Palm Treo and Blackberries definitely were business tools. But PocketPC was a lot more versatile. I used mine mostly for gaming and listening to music (I'm pretty sure I was running Winamp on that device). PocketPC definitely wasn't "sexy" though.

> Amgiga was a shift away from the PC as a business tool

I mean sure, if you ignore all the 70s and 80s 8 bit micros bought for kids playing games. In fact that was basically what kept Commodore afloat before they released the Amiga because their business-orientated machines (like the Plus/4) didn't sell well, unlike the C64.

Gaming on the Amstrad CPC 464 was so successful that Alan Sugar released a dedicated games console variant (it even supported cartridges).

Then you have the Sinclair machines like the Spectrum and ZX80. Clive Sinclair purposely built cheaper machines and went after the lower end of the market to attract family homes rather than businesses and because of that an generation of kids grew up playing games on them.

Acorn's BBC Micro was aimed at schools so is as much an educational machine as it is anything else. A great machine it was too. That and the Amstrad CPC 464 are probably my two favourite machines from the pre-ST/Amiga days.

> I don't see another plucky upstart shifting the hardware paradigm of computing.

Commodore wasn't a plucky upstart when they released the Amiga. They already had close on a decade of computers on the market. Some successful and others weren't. Not to mention the electronic hardware they sold prior to their 70s entry into micro computing with the PET.

In fact Commodore were older than most of the competition: Apple, Sinclair, Atari, Microsoft, Acorn, Amstrad (so many companies starting with the letter A!)

Though I will admit Commodore prior to the Amiga was reportedly a very different company (didn't the technical teams and some leadership effectively trade places with Atari? But I wasn't working for either company so I can only go by what I've read on that particularly point)

Going back to your point though, I do see the hardware paradigm shifting. I'd already mentioned augmented wearables.
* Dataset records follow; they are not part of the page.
(** * FoodAI: the interactive food-ingredients assistant (AIMain/main.py)

    A shallow embedding of [main.py] and the properties of its menu loop.

    The program is a thin console client: it reads lines from the
    terminal, builds templated queries, sends them through a chat session
    of a hosted model, and prints the answers.  Everything the script
    does not compute itself (the terminal, the file system, the JSON
    parser, the remote service and the chat-session objects of the client
    library) is part of the [Machine] the script runs on; the script is a
    computation in a state-and-exception monad over that machine.

    [input_image_setup] and [get_gemini_response] (lines 61-81) are never
    called by the script and are left out. *)

From Stdlib Require Import String Ascii List Bool ZArith Lia PeanoNat.
From Stdlib Require Import Init.Byte.
Import ListNotations.
Open Scope string_scope.

(** ** Python strings

    A [str] is a Rocq [string]; each character is read as a code point
    below 256. *)
Module PyStr.

(** [str.isspace] on one character: the code points below 256 that
    Python classifies as whitespace (TAB..CR, FS..US, SPACE, NEL,
    NBSP). *)
Definition space_code (n : nat) : bool :=
  (((9 <=? n) && (n <=? 13)) || ((28 <=? n) && (n <=? 32))
   || (n =? 133) || (n =? 160))%nat.

Definition all_space (s : string) : bool :=
  forallb (fun c => space_code (nat_of_ascii c)) (list_ascii_of_string s).

(** [s.isspace()]: at least one character, and all of them whitespace. *)
Definition isspace (s : string) : bool :=
  match s with
  | EmptyString => false
  | String _ _ => all_space s
  end.

(** [str.lower] on one character: A..Z and the accented capitals
    (0xC0..0xDE without the multiplication sign 0xD7) move up by 32. *)
Definition lower_code (n : nat) : nat :=
  if (((65 <=? n) && (n <=? 90))
      || ((192 <=? n) && (n <=? 222) && negb (n =? 215)))%nat
  then n + 32 else n.

Fixpoint lower (s : string) : string :=
  match s with
  | EmptyString => EmptyString
  | String c r => String (ascii_of_nat (lower_code (nat_of_ascii c))) (lower r)
  end.

(** Truth value of a string in a condition: non-empty. *)
Definition truthy (s : string) : bool := negb (s =? "").

(** [needle in hay]. *)
Fixpoint contains (needle hay : string) : bool :=
  prefix needle hay
  || match hay with
     | EmptyString => false
     | String _ r => contains needle r
     end.

(** The newline character, as in the literal [\n]. *)
Definition nl : string := String (ascii_of_nat 10) EmptyString.

End PyStr.
Import PyStr.

(** ** JSON values, as [json.load] returns them *)
#[warnings="-register-all"] Inductive json : Type :=
| JNull
| JBool (b : bool)
| JNum (z : Z)
| JFloat (literal : string)  (* a number with a fraction or exponent, as written *)
| JStr (s : string)
| JArr (items : list json)
| JObj (members : list (string * json)).

(** What is found at the path of an image. *)
Inductive FileRead : Type :=
| NoSuchFile
| ReadError (text : string)  (* any other OSError raised by open/read *)
| Bytes (content : list byte).

(** ** Exceptions *)

(** The classes of [google.api_core.exceptions] the script names, and the
    rest of that hierarchy. *)
Inductive ApiKind : Type :=
| DeadlineExceeded
| InvalidArgument
| PermissionDenied
| NotFound
| ResourceExhausted
| Unknown
| ServiceUnavailable
| OtherApiError.

Inductive exn : Type :=
| SystemExit (code : Z)
| KeyboardInterrupt
| EOFError
| FileNotFoundError
| OSError (text : string)
| JSONDecodeError
| KeyError (key : string)
| TypeError
| ValueError
| ApiError (kind : ApiKind) (message : string)
| OtherError (text : string).

(** [isinstance(e, Exception)]: everything but [SystemExit] and
    [KeyboardInterrupt], which derive from [BaseException] only. *)
Definition is_Exception (e : exn) : bool :=
  match e with
  | SystemExit _ | KeyboardInterrupt => false
  | _ => true
  end.

(** What is found at the path of [keys.json]. *)
Inductive ConfigFile : Type :=
| CfgMissing                 (* open raises FileNotFoundError *)
| CfgMalformed               (* json.load raises JSONDecodeError *)
| CfgUnreadable (e : exn)    (* open or json.load raises something else:
                                PermissionError, UnicodeDecodeError, ... *)
| CfgParsed (content : json).

(** ** The machine *)

(** One answer of the terminal to [input]. *)
Inductive Key : Type :=
| Line (s : string)
| CtrlC.

(** One write to the terminal: a line of [print] (its newline left
    implicit), the prompt of an [input], or a line of [print] made of a
    fixed text followed by [str(e)] for an exception [e], whose wording
    is the interpreter's or the library's. *)
Inductive Output : Type :=
| Printed (text : string)
| Prompted (prompt : string)
| Reported (text : string) (e : exn).

(** What becomes of one request: the call returns a response whose
    [text] can be read, it returns a response without text (reading
    [response.text] then raises [ValueError]), or the call raises. *)
Inductive Reply : Type :=
| Response (text : string)
| Textless
| Raises (e : exn).

Inductive Role : Type := User | Assistant.

(** One remote call, as observed from outside: the session it was made
    on, the text sent, the images sent with it (the requests of this
    script carry none) and what came back. *)
Record Call : Type := mkCall {
  call_session : nat;
  call_message : string;
  call_images : list (list byte);
  call_reply : Reply
}.

(** The configuration handed to [genai.GenerativeModel]. *)
Record Model : Type := GenerativeModel {
  model_name : json;
  safety_settings : json;
  generation_config : json
}.

Record Machine : Type := mkMachine {
  (* the environment, never written *)
  argv : list string;
  keys_json : ConfigFile;
  files : string -> FileRead;
  service : nat -> Reply;        (* reply to the n-th remote call *)
  model_error : json -> json -> json -> option exn;
                                 (* what genai.GenerativeModel raises for a
                                    model name, safety settings and generation
                                    parameters, if it does *)
  (* the terminal *)
  stdin : list Key;
  stdout : list Output;          (* one entry per write, oldest first *)
  (* the client library *)
  sessions : list (list (Role * string)); (* every ChatSession created, with its history *)
  trace : list Call;             (* every remote call made, oldest first *)
  (* the variables of food_ingredients_chat *)
  last_food_item : option string;
  last_dish_description : option string
}.

Definition set_stdin (v : list Key) (m : Machine) : Machine :=
  mkMachine (argv m) (keys_json m) (files m) (service m) (model_error m)
            v (stdout m)
            (sessions m) (trace m) (last_food_item m) (last_dish_description m).

Definition set_stdout (v : list Output) (m : Machine) : Machine :=
  mkMachine (argv m) (keys_json m) (files m) (service m) (model_error m)
            (stdin m) v
            (sessions m) (trace m) (last_food_item m) (last_dish_description m).

Definition set_sessions (v : list (list (Role * string))) (m : Machine) : Machine :=
  mkMachine (argv m) (keys_json m) (files m) (service m) (model_error m)
            (stdin m) (stdout m)
            v (trace m) (last_food_item m) (last_dish_description m).

Definition set_trace (v : list Call) (m : Machine) : Machine :=
  mkMachine (argv m) (keys_json m) (files m) (service m) (model_error m)
            (stdin m) (stdout m)
            (sessions m) v (last_food_item m) (last_dish_description m).

Definition set_last_food_item (v : option string) (m : Machine) : Machine :=
  mkMachine (argv m) (keys_json m) (files m) (service m) (model_error m)
            (stdin m) (stdout m)
            (sessions m) (trace m) v (last_dish_description m).

Definition set_last_dish_description (v : option string) (m : Machine) : Machine :=
  mkMachine (argv m) (keys_json m) (files m) (service m) (model_error m)
            (stdin m) (stdout m)
            (sessions m) (trace m) (last_food_item m) v.

(** ** The monad: state over [Machine], with exceptions *)
Inductive Result (A : Type) : Type :=
| Ok (a : A)
| Raise (e : exn).
Arguments Ok {A} a.
Arguments Raise {A} e.

Definition M (A : Type) : Type := Machine -> Result A * Machine.

Definition ret {A} (a : A) : M A := fun m => (Ok a, m).

Definition bind {A B} (c : M A) (k : A -> M B) : M B :=
  fun m =>
    match c m with
    | (Ok a, m') => k a m'
    | (Raise e, m') => (Raise e, m')
    end.

Definition raise {A} (e : exn) : M A := fun m => (Raise e, m).

Declare Scope py_scope.
Delimit Scope py_scope with py.
Notation "x <- c ;; k" := (bind c (fun x => k))
  (at level 61, c at next level, right associativity) : py_scope.
Notation "c ;; k" := (bind c (fun _ => k))
  (at level 61, right associativity) : py_scope.
Open Scope py_scope.

(** [try: body  except ...: handler]: [clauses e] is the handler of the
    first [except] clause that matches [e], if any does. *)
Definition try_except {A} (body : M A) (clauses : exn -> option (M A)) : M A :=
  fun m =>
    match body m with
    | (Ok a, m') => (Ok a, m')
    | (Raise e, m') =>
        match clauses e with
        | Some handler => handler m'
        | None => (Raise e, m')
        end
    end.

(** [while True: body], cut after [fuel] iterations.  The loop has no
    [break]: it is left only by an exception. *)
Fixpoint while_true (fuel : nat) (body : M unit) : M unit :=
  match fuel with
  | O => ret tt
  | S n => body ;; while_true n body
  end.

(** ** Built-ins and library calls *)

(** [print(s)]: writes [s] and a newline. *)
Definition print (s : string) : M unit :=
  fun m => (Ok tt, set_stdout (stdout m ++ [Printed s]) m).

(** [print(f"{text}{e}")]: the text followed by [str(e)]. *)
Definition print_error (text : string) (e : exn) : M unit :=
  fun m => (Ok tt, set_stdout (stdout m ++ [Reported text e]) m).

(** [print(a, b)]: the two texts separated by a space. *)
Definition print2 (a b : string) : M unit := print (a ++ " " ++ b).

(** [input(prompt)]: writes the prompt, then takes the next answer. *)
Definition input (prompt : string) : M string :=
  fun m =>
    let m1 := set_stdout (stdout m ++ [Prompted prompt]) m in
    match stdin m with
    | [] => (Raise EOFError, m1)
    | CtrlC :: rest => (Raise KeyboardInterrupt, set_stdin rest m1)
    | Line s :: rest => (Ok s, set_stdin rest m1)
    end.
The next stage after that is augmented implants (though that is a long long way off). Smart phones are convenient but we're already seeing a shift away from them with smart watches. Google couldn't make Glass sexy but that's mostly a marketing problem and we do have a whole new generation who've grown up with Facebook et al and thus who many don't have the same privacy complaints that us grey beards do. So there is a culture shift there waiting to happen.
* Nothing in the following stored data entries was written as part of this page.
(** * Smarty editor support: tag scanning, delimiter detection and
      relative-path completion

    A shallow embedding of [client/src/extension.ts] ([updateDecorations],
    [setLanguageConfiguration]) and of
    [client/src/language/completionItem.ts] ([provideCompletionItems]).

    JavaScript strings are sequences of UTF-16 code units; they are
    modelled as [list N].  The regular expressions of the source are kept
    as syntax trees and run by a backtracking matcher that follows the
    ECMAScript matching order (ordered alternation, greedy and lazy
    quantifiers, lookbehind evaluated right to left). *)

From Stdlib Require Import String Ascii.
From Stdlib Require Import List NArith Arith Bool Lia Sorted.
Import ListNotations.
Local Open Scope string_scope.
Local Open Scope list_scope.

Set Implicit Arguments.

(** ** Strings *)

Definition code_unit := N.
Definition str := list code_unit.

(** Code units of a literal of the development. *)
Definition js (s : String.string) : str :=
  map Ascii.N_of_ascii (String.list_ascii_of_string s).

Fixpoint str_eqb (a b : str) : bool :=
  match a, b with
  | [], [] => true
  | x :: a', y :: b' => N.eqb x y && str_eqb a' b'
  | _, _ => false
  end.

(** [String.prototype.startsWith] *)
Fixpoint startsWith (s p : str) {struct p} : bool :=
  match p with
  | [] => true
  | c :: p' =>
      match s with
      | [] => false
      | d :: s' => N.eqb d c && startsWith s' p'
      end
  end.

(** [String.prototype.includes] *)
Fixpoint includes (s p : str) : bool :=
  startsWith s p ||
  match s with
  | [] => false
  | _ :: s' => includes s' p
  end.

(** [Array.prototype.includes] on an array of strings. *)
Fixpoint array_includes (l : list str) (x : str) : bool :=
  match l with
  | [] => false
  | y :: l' => str_eqb y x || array_includes l' x
  end.

(** [String.prototype.substring] for [a <= b]. *)
Definition substring (s : str) (a b : nat) : str :=
  firstn (b - a) (skipn a s).

(** ** Regular expressions *)

Inductive class_item : Type :=
| CChar (c : code_unit)            (* a single character *)
| CSpace.                          (* \s *)

(** [\s]: WhiteSpace and LineTerminator code points. *)
Definition is_space (c : code_unit) : bool :=
  ((9 <=? c) && (c <=? 13) ||
   (c =? 32) || (c =? 160) || (c =? 5760) ||
   (8192 <=? c) && (c <=? 8202) ||
   (c =? 8232) || (c =? 8233) || (c =? 8239) || (c =? 8287) ||
   (c =? 12288) || (c =? 65279))%N.

(** LineTerminator: what [.] refuses without the [s] flag. *)
Definition is_line_terminator (c : code_unit) : bool :=
  ((c =? 10) || (c =? 13) || (c =? 8232) || (c =? 8233))%N.

Definition item_matches (i : class_item) (c : code_unit) : bool :=
  match i with
  | CChar d => N.eqb c d
  | CSpace => is_space c
  end.

Inductive regex : Type :=
| Eps                                        (* empty pattern *)
| Chr (c : code_unit)                        (* literal character *)
| Dot                                        (* . *)
| Cls (negated : bool) (items : list class_item)   (* [...] and [^...] *)
| Seq (r1 r2 : regex)
| Alt (r1 r2 : regex)                        (* r1|r2 *)
| Star (greedy : bool) (r : regex)           (* r* and r*? *)
| Group (n : nat) (r : regex)                (* n-th capturing group *)
| LookBehind (r : regex)                     (* (?<=r) *)
| EndInput.                                  (* $ without the m flag *)

(** [r+] and [r?] *)
Definition Plus (r : regex) : regex := Seq r (Star true r).
Definition Opt (r : regex) : regex := Alt r Eps.

Definition char_matches (r : regex) (c : code_unit) : bool :=
  match r with
  | Chr d => N.eqb c d
  | Dot => negb (is_line_terminator c)
  | Cls neg items => xorb neg (existsb (fun i => item_matches i c) items)
  | _ => false
  end.

Fixpoint groups_in (r : regex) : list nat :=
  match r with
  | Seq a b | Alt a b => groups_in a ++ groups_in b
  | Star _ a | LookBehind a => groups_in a
  | Group n a => n :: groups_in a
  | _ => []
  end.

(** ** Matcher state

    The input is held as a zipper: [before] is the text left of the
    current position, nearest character first, [after] the text right of
    it.  The end index of the ECMAScript state is [length before]. *)

Definition captures := list (nat * str).

Record mstate : Type := MState {
  before : list code_unit;
  after : list code_unit;
  caps : captures
}.

Definition endIndex (x : mstate) : nat := length (before x).

Inductive direction : Type := Fwd | Bwd.

Fixpoint get_cap (cs : captures) (n : nat) : option str :=
  match cs with
  | [] => None
  | (k, v) :: cs' => if Nat.eqb k n then Some v else get_cap cs' n
  end.

Definition set_cap (n : nat) (v : str) (x : mstate) : mstate :=
  MState (before x) (after x) ((n, v) :: caps x).

Definition clear_caps (ns : list nat) (x : mstate) : mstate :=
  MState (before x) (after x)
         (filter (fun kv => negb (existsb (Nat.eqb (fst kv)) ns)) (caps x)).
Do we really want MultiTasking? This is a question that I have been pondering for a while. What made the Amiga / ST / Archimidies special was that all that computing horse power, for the era, was dedicated to a single 'user' task. Today we have powerful hardware that doesn't seem to live up to its potential. I have no data but one wonders how many cache misses of a foreground application are the result of a background application invalidating cache lines? No, I have not totally convinced myself of the argument, but I do think, that when we look back at the golden age of the home computere, we should at least recognize that the operating systems in play were not the multi-user, multi-tasking leviathans of today; it was a simpler time and perhaps we could do with a little more simplicity in our lives.
68000 didn't have a cache, so problem solved ;)

The OS was part of the "wow" factor, especially ability to have multiple applications with different screen resolutions at the same time on the same monitor.

Amiga had some important software like Deluxe Paint, Pro Tracker, LightWave 3D. You could develop games on it, not just play them. Cult of the OS lives on in AROS and MorphOS.

One of the most touted features of the Amiga at the time was its multitasking (Though most popular didn't even have caches to worry about)

https://youtu.be/rhS7wrgfTKk

Building a bit on that, I'd imagine fluid multitasking with imperceptible latencies. A unique programming model or language, say, an OS written in Rust and, relying on that, extensive multithreading and async calls everywhere.

A lot of that is in Haiku, but I'd expect more, adapted to heterogeneous cores.

I would expect them to do The Beatles edition at some point thanks to 4 audio channels hard panned left and right.